The WikiLeaks intelligence documents have started appearing in the papers. There’s no earth-shattering revelation, yet this disclosure to the public is extremely important because it brings to light our two alternative conceptions of democracy. In the classic idea of democracy, the one you learn at school and the one reflected in the structure of electoral institutions, participatory democracy is the ideal and representation is merely a device to make democracy practical at large scale. In classic democracy, the public is at all times the source of authority and arbiter of decisions. Openness is essential, and the role of the media is to keep the representatives in line with the wishes of the public. In classic democracy there is no question that the information recently released by WikiLeaks should be routinely open. While that might make the work of government at times inconvenient, this type of democracy is the safest and least oppressive form of government we have so far discovered.
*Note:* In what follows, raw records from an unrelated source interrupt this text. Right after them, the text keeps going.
(* ===== verification/BlockCache.v ===== *)
(** * The block cache ([fs/bc.c])

    The file server's address space: disk block [n] is the page at
    [DISKMAP + n*BLKSIZE], mapped on demand by the page-fault handler
    [bc_pgfault], written back by [flush_block].  [f_mem] is the server's
    memory, [f_disk] what is on the disk at the same addresses; [f_mapped] and
    [f_dirty] are the present and dirty bits of the block pages; [f_pages] is
    the number of pages the kernel can still give out; [f_super] and
    [f_bitmap] say whether the pointers [super] and [bitmap] have been set.
    The disk is taken not to fail: [disk_read] and [disk_write] are then the
    effects of the driver's [ide_read] and [ide_write] of a block ([Ide] shows
    it, and what these do on errors).

    A load or store of the server touches its page first: [touch] is what the
    processor and the handler do.  The handler itself reads the superblock and
    the bitmap and so can fault again; the fuel bounds that depth. *)

From S2P Require Import Prelude Mmu Console KState CString.
Open Scope Z_scope.

Definition BLKSIZE : Z := PGSIZE.
Definition BLKBITSIZE : Z := BLKSIZE * 8.
Definition DISKMAP : Z := 0x10000000.
Definition DISKSIZE : Z := 0xC0000000.
Definition FS_MAGIC : Z := 0x4A0530AE.

(** [diskaddr(1)] and [diskaddr(2)], the values of [super] and [bitmap]. *)
Definition SUPER : Z := DISKMAP + BLKSIZE.
Definition BITMAP : Z := DISKMAP + 2 * BLKSIZE.

Record fstate : Type := mkFs {
  f_mem : memory;
  f_disk : memory;
  f_mapped : Z → bool;
  f_dirty : Z → bool;
  f_pages : Z;
  f_super : bool;
  f_bitmap : bool;
}.

Inductive fs_stop : Type :=
  | FsPanic (msg : string)
  | FsFuel.

Abbreviation F := (M fstate fs_stop).

Definition fpanic {A} (msg : string) : F A := stop (FsPanic msg).

Definition set_f_mem (m : memory) (s : fstate) : fstate :=
  mkFs m (f_disk s) (f_mapped s) (f_dirty s) (f_pages s) (f_super s) (f_bitmap s).

(** The block an address belongs to, and the address of a block. *)
Definition blockno_of (addr : Z) : Z := u32 (addr - DISKMAP) / BLKSIZE.
Definition blockaddr (blockno : Z) : Z := DISKMAP + blockno * BLKSIZE.
Definition in_diskmap (addr : Z) : bool := (DISKMAP <=? addr) && (addr <? DISKMAP + DISKSIZE).

Definition upd_bit (f : Z → bool) (n : Z) (b : bool) : Z → bool := λ x, if x =? n then b else f x.

(** [sys_page_alloc(0, page, ...)]: a page of zeros, if there is one. *)
Definition fs_page_alloc (blockno : Z) : F unit :=
  n ← gets f_pages;
  if n <=? 0 then fpanic "bc_pgfault->sys_page_alloc failed"
  else modify (λ s, mkFs (mem_set (f_mem s) (blockaddr blockno) 0 BLKSIZE) (f_disk s)
                      (upd_bit (f_mapped s) blockno true) (upd_bit (f_dirty s) blockno false)
                      (n - 1) (f_super s) (f_bitmap s)).

(** [ide_read] of a block stores into its page; [ide_write] of a block. *)
Definition disk_read (blockno : Z) : F unit :=
  modify (λ s, mkFs (λ x, if (blockaddr blockno <=? x) && (x <? blockaddr blockno + BLKSIZE) then f_disk s x else f_mem s x)
                 (f_disk s) (f_mapped s) (upd_bit (f_dirty s) blockno true) (f_pages s) (f_super s) (f_bitmap s)).

Definition disk_write (blockno : Z) : F unit :=
  modify (λ s, mkFs (f_mem s)
                 (λ x, if (blockaddr blockno <=? x) && (x <? blockaddr blockno + BLKSIZE) then f_mem s x else f_disk s x)
                 (f_mapped s) (f_dirty s) (f_pages s) (f_super s) (f_bitmap s)).

(** [sys_page_map(0, addr, 0, addr, ...)]: the page is mapped again, with a
    clear dirty bit; the kernel refuses an address that is not page aligned
    ([SyscallSpec.sys_page_map_unaligned]). *)
Definition fs_page_remap (addr : Z) (msg : string) : F unit :=
  if negb (PGOFF addr =? 0) then fpanic msg
  else modify (λ s, mkFs (f_mem s) (f_disk s) (f_mapped s) (upd_bit (f_dirty s) (blockno_of addr) false)
                      (f_pages s) (f_super s) (f_bitmap s)).

(** [block_is_free], with [ld] the load of a word. *)
Definition block_is_free (ld : Z → F Z) (blockno : Z) : F bool :=
  sup ← gets f_super;
  if negb sup then mret false
  else
    n ← ld (SUPER + 4);
    if n <=? blockno then mret false
    else w ← ld (BITMAP + 4 * (blockno / 32)); mret (Z.testbit w (blockno mod 32)).

Definition bc_pgfault (ld : Z → F Z) (addr : Z) : F unit :=
  let blockno := blockno_of addr in
  if negb (in_diskmap addr) then fpanic "page fault in FS"
  else
    sup ← gets f_super;
    (if (sup : bool) then n ← ld (SUPER + 4); if n <=? blockno then fpanic "reading non-existent block" else mret tt
     else mret tt);;
    fs_page_alloc blockno;;
    disk_read blockno;;
    fs_page_remap addr "in bc_pgfault, sys_page_map";;
    bm ← gets f_bitmap;
    if (bm : bool) then fr ← block_is_free ld blockno; if (fr : bool) then fpanic "reading free block" else mret tt
    else mret tt.

(** A read of [addr]: nothing for a page that is there; memory outside the
    disk map always is. *)
Fixpoint touch (fuel : nat) (addr : Z) : F unit :=
  match fuel with
  | O => stop FsFuel
  | S fuel' =>
    s ← gets id;
    if negb (in_diskmap addr) || f_mapped s (blockno_of addr) then mret tt
    else bc_pgfault (λ a, touch fuel' a;; gets (λ s, ld32 (f_mem s) a)) addr
  end.

(** The handler can nest three deep: a block, the superblock, a bitmap block. *)
Definition FAULTS : nat := 4.

Definition fload32 (a : Z) : F Z := touch FAULTS a;; gets (λ s, ld32 (f_mem s) a).

(** A write of [addr] also sets the dirty bit. *)
Definition touch_write (addr : Z) : F unit :=
  touch FAULTS addr;;
  modify (λ s, mkFs (f_mem s) (f_disk s) (f_mapped s)
                 (if in_diskmap addr then upd_bit (f_dirty s) (blockno_of addr) true else f_dirty s)
                 (f_pages s) (f_super s) (f_bitmap s)).

Definition fstore32 (a v : Z) : F unit :=
  touch_write a;; modify (λ s, set_f_mem (st32 (f_mem s) a (u32 v)) s).

(** [memset] within a page: its first access faults, if any does. *)
Definition fmemset (a c n : Z) : F unit :=
  if n =? 0 then mret tt
  else touch_write a;; modify (λ s, set_f_mem (memset (f_mem s) a c n) s).

(** Where [n] bytes from [a] on enter their last page. *)
Definition last_page (a n : Z) : Z := Z.max a (a + n - 1 - (a + n - 1) mod PGSIZE).

(** [memmove] of at most a page between regions that do not overlap: each of
    them is on one page or two, and the first access to each page faults, if
    any does. *)
Definition fmemmove (dst src n : Z) : F unit :=
  if n =? 0 then mret tt
  else
    touch FAULTS src;;
    touch_write dst;;
    touch FAULTS (last_page src n);;
    touch_write (last_page dst n);;
    modify (λ s, set_f_mem (memmove (f_mem s) dst src n) s).

Definition diskaddr (blockno : Z) : F Z :=
  if blockno =? 0 then fpanic "bad block number in diskaddr"
  else
    sup ← gets f_super;
    if negb sup then mret (u32 (blockaddr blockno))
    else n ← fload32 (SUPER + 4); if n <=? blockno then fpanic "bad block number in diskaddr" else mret (u32 (blockaddr blockno)).

Definition flush_block (addr : Z) : F unit :=
  let blockno := blockno_of addr in
  if negb (in_diskmap addr) then fpanic "flush_block of bad va"
  else
    let addr_round := ROUNDDOWN addr PGSIZE in
    s ← gets id;
    if f_mapped s (blockno_of addr_round) && f_dirty s (blockno_of addr_round) then
      disk_write blockno;; fs_page_remap addr_round "flush_block->sys_page_map failed"
    else mret tt.

(** ** Strings and local copies *)

(** [strcmp(a, name) == 0]; the characters of [name] are not 0. *)
Fixpoint str_eq (m : memory) (a : Z) (name : list Z) : bool :=
  match name with
  | [] => m a =? 0
  | c :: name' => (m a =? c) && str_eq m (a + 1) name'
  end.

(** [strcpy(a, name)] *)
Fixpoint store_name (m : memory) (a : Z) (name : list Z) : memory :=
  match name with
  | [] => st8 m a 0
  | c :: name' => store_name (st8 m a c) (a + 1) name'
  end.

(** A [memmove] from the cache into a local of [n] bytes, and back. *)
Definition fread (a n : Z) : F (list Z) :=
  touch FAULTS a;; gets (λ s, (λ i, f_mem s (a + i)) <$> seqZ 0 n).

Fixpoint store_bytes (m : memory) (a : Z) (l : list Z) : memory :=
  match l with
  | [] => m
  | c :: l' => store_bytes (st8 m a c) (a + 1) l'
  end.

Definition fwrite (a : Z) (l : list Z) : F unit :=
  touch_write a;; modify (λ s, set_f_mem (store_bytes (f_mem s) a l) s).

Definition fstrcpy (a : Z) (name : list Z) : F unit :=
  touch_write a;; modify (λ s, set_f_mem (store_name (f_mem s) a name) s).

(** ** Setting up the cache *)

Definition fassert (b : bool) (msg : string) : F unit := if b then mret tt else fpanic msg.

Definition va_is_mapped (va : Z) : F bool := gets (λ s, f_mapped s (blockno_of va)).
Definition va_is_dirty (va : Z) : F bool := gets (λ s, f_dirty s (blockno_of va)).

(** [sys_page_unmap(0, va)]; the page goes back to the kernel. *)
Definition fs_page_unmap (va : Z) : F unit :=
  modify (λ s, mkFs (f_mem s) (f_disk s) (upd_bit (f_mapped s) (blockno_of va) false) (f_dirty s)
                 (if f_mapped s (blockno_of va) then f_pages s + 1 else f_pages s) (f_super s) (f_bitmap s)).

(** ["OOPS!\n"] *)
Definition OOPS : list Z := [79; 79; 80; 83; 33; 10].

Definition SUPER_SIZE : Z := 264.

(** One experiment of [check_bc]: smash the superblock, flush it through the
    address [off] bytes into it, drop it and read it back. *)
Definition check_bc_once (off : Z) (check_dirty : bool) : F unit :=
  a ← diskaddr 1;
  backup ← fread a SUPER_SIZE;
  a ← diskaddr 1;
  fstrcpy a OOPS;;
  a ← diskaddr 1;
  flush_block (a + off);;
  a ← diskaddr 1;
  b ← va_is_mapped a;
  fassert b "assertion failed: va_is_mapped(diskaddr(1))";;
  (if check_dirty then b ← va_is_dirty a; fassert (negb b) "assertion failed: !va_is_dirty(diskaddr(1))" else mret tt);;
  fs_page_unmap a;;
  b ← va_is_mapped a;
  fassert (negb b) "assertion failed: !va_is_mapped(diskaddr(1))";;
  touch FAULTS a;;
  m ← gets f_mem;
  fassert (str_eq m a OOPS) "assertion failed: strcmp(diskaddr(1), OOPS) == 0";;
  fwrite a backup;;
  flush_block a.

Definition check_bc : F unit := check_bc_once 0 true;; check_bc_once 20 false.

Definition bc_init : F unit :=
  check_bc;;
  a ← diskaddr 1;
  fread a SUPER_SIZE;;
  mret tt.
The alternative view of democracy, now prevalent de facto, is the democracy of the management firm. The state is governed like a large public firm. Political parties are management consultancies bidding for contracts to run the firm for a number of years. Elections are the general meeting, where citizens vote one share but large investors (businesses) vote according to their share of the economy. The role of the media, if it’s not the firm’s own newsletter, is to carry advertising. In this kind of democracy, the management firm, once hired, is allowed and expected to work behind closed doors. Their performance is judged only by aggregates, such as economic growth. Citizens are certainly not routinely informed, and have no say unless some investor lobby (large business interest) feels that the management performs poorly and calls for an early general meeting. If that is the democracy we have, WikiLeaks is wholly irresponsible and out of place.
Which type of democracy do you think we should have?